◆ **Provided records**:
(** An induction on the chunks of a list. *)
Lemma chunks_ind (batch_size : nat) (P : list pystr → Prop) :
  (0 < batch_size)%nat →
  P [] →
  (∀ paths, paths ≠ [] → P (drop batch_size paths) → P paths) →
  ∀ paths, P paths.
Proof.
  intros Hs Hnil Hstep paths.
  remember (length paths) as n eqn:Hn. revert paths Hn.
  induction n as [n IH] using lt_wf_ind. intros paths ->.
  destruct paths as [|p paths]; [done|].
  apply Hstep; [done|]. eapply IH; [|done].
  rewrite length_drop. simpl. lia.
Qed.

(** The chunks, joined, are the plan. *)
Lemma chunks_concat (batch_size : nat) (paths : list pystr) :
  (0 < batch_size)%nat → concat (chunks batch_size paths) = paths.
Proof.
  intros Hs. pattern paths. apply (chunks_ind batch_size); [done| |].
  - by rewrite chunks_nil.
  - clear paths. intros paths Hne IH.
    rewrite chunks_cons by done. simpl. rewrite IH. apply take_drop.
Qed.

Lemma chunks_subset (batch_size : nat) (paths batch : list pystr) :
  (0 < batch_size)%nat → batch ∈ chunks batch_size paths → batch ⊆ paths.
Proof.
  intros Hs Hin path Hp. rewrite <- (chunks_concat batch_size paths Hs).
  apply list_elem_of_In, in_concat. exists batch.
  split; by apply list_elem_of_In.
Qed.

(** Chunking splits the plan into slices of [batch_size] paths, the last
    one of what is left: the slices, joined, are the plan, and none is
    empty or longer than [batch_size]. *)
Theorem chunks_partition (batch_size : nat) (paths : list pystr) :
  (0 < batch_size)%nat →
  concat (chunks batch_size paths) = paths ∧
  Forall (λ batch, (0 < length batch ≤ batch_size)%nat)
         (chunks batch_size paths).
Proof.
  intros Hs. split; [by apply chunks_concat|].
  pattern paths. apply (chunks_ind batch_size); [done| |].
  - rewrite chunks_nil by done. constructor.
  - clear paths. intros paths Hne IH. rewrite chunks_cons by done.
    constructor; [|done]. rewrite length_take.
    destruct paths; [done|]. simpl. lia.
Qed.

Lemma chunks_partition_witness :
  concat (chunks 2 [py "/a"; py "/b"; py "/c"]) = [py "/a"; py "/b"; py "/c"] ∧
  Forall (λ batch, (0 < length batch ≤ 2)%nat)
         (chunks 2 [py "/a"; py "/b"; py "/c"]).
Proof. apply (chunks_partition 2 [py "/a"; py "/b"; py "/c"]). lia. Defined.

◆ **Task to carry out**:
Please print, unchanged, the lines from the one holding "Theorem chunks_partition (batch_size" through the last line of the listing above, including both and omitting the rest.

◆ **Answer to this problem**:
Theorem chunks_partition (batch_size : nat) (paths : list pystr) :
  (0 < batch_size)%nat →
  concat (chunks batch_size paths) = paths ∧
  Forall (λ batch, (0 < length batch ≤ batch_size)%nat)
         (chunks batch_size paths).
Proof.
  intros Hs. split; [by apply chunks_concat|].
  pattern paths. apply (chunks_ind batch_size); [done| |].
  - rewrite chunks_nil by done. constructor.
  - clear paths. intros paths Hne IH. rewrite chunks_cons by done.
    constructor; [|done]. rewrite length_take.
    destruct paths; [done|]. simpl. lia.
Qed.

Lemma chunks_partition_witness :
  concat (chunks 2 [py "/a"; py "/b"; py "/c"]) = [py "/a"; py "/b"; py "/c"] ∧
  Forall (λ batch, (0 < length batch ≤ 2)%nat)
         (chunks 2 [py "/a"; py "/b"; py "/c"]).
Proof. apply (chunks_partition 2 [py "/a"; py "/b"; py "/c"]). lia. Defined.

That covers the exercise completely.